The Madras High Court has held that transfer of shares by Redington India to its step down subsidiary cannot be categorized as valid gift and is not eligible for tax exemption.
The court observed that the incorporation of the company in Mauritius and Cayman Island just before the transfer of shares is undoubtedly a means to avoid taxation in India and the said two companies have been used as conduits to avoid income tax.

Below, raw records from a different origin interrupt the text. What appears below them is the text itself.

(* ===== verification/Sdk.v ===== *)
(** * The facade ([zero-sdk/src/])

    [ZeroSdk] ([lib.rs], [builder.rs]) opens one database and wires the services over it. The
    services keep their data in column families of that database; here they run side by side:
    any history of their operations behaves as its specification on the product of their
    states. *)

From Stdlib Require Import ZArith Lia.
From stdpp Require Import base tactics gmap strings sorting numbers countable list.
From S2P Require Import Prelude Bytes Store Mem Aad Db Dedupe Outbox.
From S2P Require Import Contacts Net Dm Group GroupOps Inbox DmReceive NeuralKey.
#[local] Open Scope nat_scope.

(** ** The column families an operation writes *)

Section writes.
Context `{ROk : RocksOk} `{P : PostcardLib}.

Definition writes {E A} (cfs : list string) (m : io DB E A) : Prop :=
  ∀ db, good db → good (m db).1 ∧
    ∀ p, p.1 ∉ cfs → contents (m db).1 !! p = contents db !! p.

Lemma writes_bind {E A B : Type} cfs (m : io DB E A) (f : A → io DB E B) :
  writes cfs m → (∀ a, writes cfs (f a)) → writes cfs (m ≫= f).
Proof using.
  intros Hm Hf db Hg. destruct (Hm db Hg) as [Hg1 H1]. unfold mbind, io_bind.
  destruct (m db) as [db1 [a|e]]; cbn [fst] in *; [|done].
  destruct (Hf a db1 Hg1) as [Hg2 H2]. split; [done|]. intros p Hp. by rewrite H2, H1.
Qed.

Lemma writes_ret {E A : Type} cfs (a : A) : writes cfs (mret a : io DB E A).
Proof using. by intros db Hg. Qed.
Lemma writes_reads {E A : Type} cfs (f : DB → result E A) : writes cfs (reads f).
Proof using. by intros db Hg. Qed.
Lemma writes_lift {E A : Type} cfs (r : result E A) : writes cfs (lift r : io DB E A).
Proof using. by intros db Hg. Qed.
Lemma writes_fails {E A : Type} cfs (e : E) : writes cfs (fails e : io DB E A).
Proof using. by intros db Hg. Qed.

Lemma writes_map_err {E E' A : Type} cfs (f : E → E') (m : io DB E A) :
  writes cfs m → writes cfs (io_map_err f m).
Proof using.
  intros Hm db Hg. destruct (Hm db Hg) as [? ?]. unfold io_map_err. by destruct (m db).
Qed.

Lemma writes_attempt {E A : Type} cfs (m : io DB E A) : writes cfs m → writes cfs (attempt m).
Proof using. intros Hm db Hg. destruct (Hm db Hg) as [? ?]. unfold attempt. by destruct (m db). Qed.

Lemma writes_put_raw cfs cf k v : cf ∈ cfs → cf ∈ ALL_CFS → writes cfs (put_raw cf k v).
Proof using.
  intros Hin Hall db Hg. destruct (put_raw_good db cf k v Hg Hall) as (db' & -> & Hg' & Hc).
  split; [done|]. cbn [fst]. rewrite Hc. intros p Hp. rewrite lookup_insert_ne; [done|].
  by intros <-.
Qed.

Lemma writes_delete_raw cfs cf k : cf ∈ cfs → cf ∈ ALL_CFS → writes cfs (delete_raw cf k).
Proof using.
  intros Hin Hall db Hg. destruct (delete_raw_good db cf k Hg Hall) as (db' & -> & Hg' & Hc).
  split; [done|]. cbn [fst]. rewrite Hc. intros p Hp. rewrite lookup_delete_ne; [done|].
  by intros <-.
Qed.

(** Outside the families written, nothing that [runs] describes has changed. *)
Lemma runs_outside {E A : Type} cfs (m : io DB E A) db r st :
  good db → writes cfs m → runs m db r st → ∀ p, p.1 ∉ cfs → st !! p = contents db !! p.
Proof using.
  intros Hg Hw (db' & Hm & _ & <-). destruct (Hw db Hg) as [_ Hout]. by rewrite Hm in Hout.
Qed.

Lemma repr_outside {K V} `{Countable K} `{!Postcard V} (ks : keyspace K)
    (cfs : list string) (st st' : store) (M : gmap K V) :
  (∀ p, p.1 ∉ cfs → st' !! p = st !! p) → ks_cf ks ∉ cfs → repr ks st M → repr ks st' M.
Proof using.
  intros Hout Hcf [Hlk Hfam]. split.
  - intros k. rewrite Hout by done. apply Hlk.
  - intros b v. rewrite Hout by done. apply Hfam.
Qed.
End writes.

(** Walks through an operation down to its writes. *)
Ltac solve_in := apply (bool_decide_unpack _); vm_compute; exact I.
Ltac solve_out := apply (bool_decide_unpack _); vm_compute; exact I.
Ltac walk :=
  repeat first
    [ apply writes_ret | apply writes_reads | apply writes_lift | apply writes_fails
    | apply writes_map_err | apply writes_attempt
    | apply writes_put_raw; [solve_in|solve_in]
    | apply writes_delete_raw; [solve_in|solve_in]
    | apply writes_bind; [|intros ?]
    | match goal with
      | |- writes _ (match ?x with _ => _ end) => destruct x
      | |- writes _ (if ?x then _ else _) => destruct x
      | |- writes _ (let _ := _ in _) => cbv zeta
      end ].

Redington India (RI) had set up a new wholly owned subsidiary in Mauritius in July, 2008, viz., RM with an initial investment of USD 25,000 (Rs.10.78 Lakhs). RM, thereafter set up a wholly owned subsidiary RC in Cayman Island, which started its operation from 14.07.2008. The assessee (RI) transferred without consideration its entire shareholding in Redington Gulf FZE (RG) to RC on 13.11.2008 pursuant to which, RG become a step down subsidiary of RM. The assessing officer held that the voluntary transfer of shares of RG by the assessee without consideration to RC,
Principal Commissioner Of Income vs M/S Redington (India) Limited on 10 December, 2020 indiankanoon.org - get the latest breaking news, showbiz & celebrity photos, sport news & rumours, viral videos and top stories from indiankanoon.org Daily Mail and Mail on Sunday newspapers.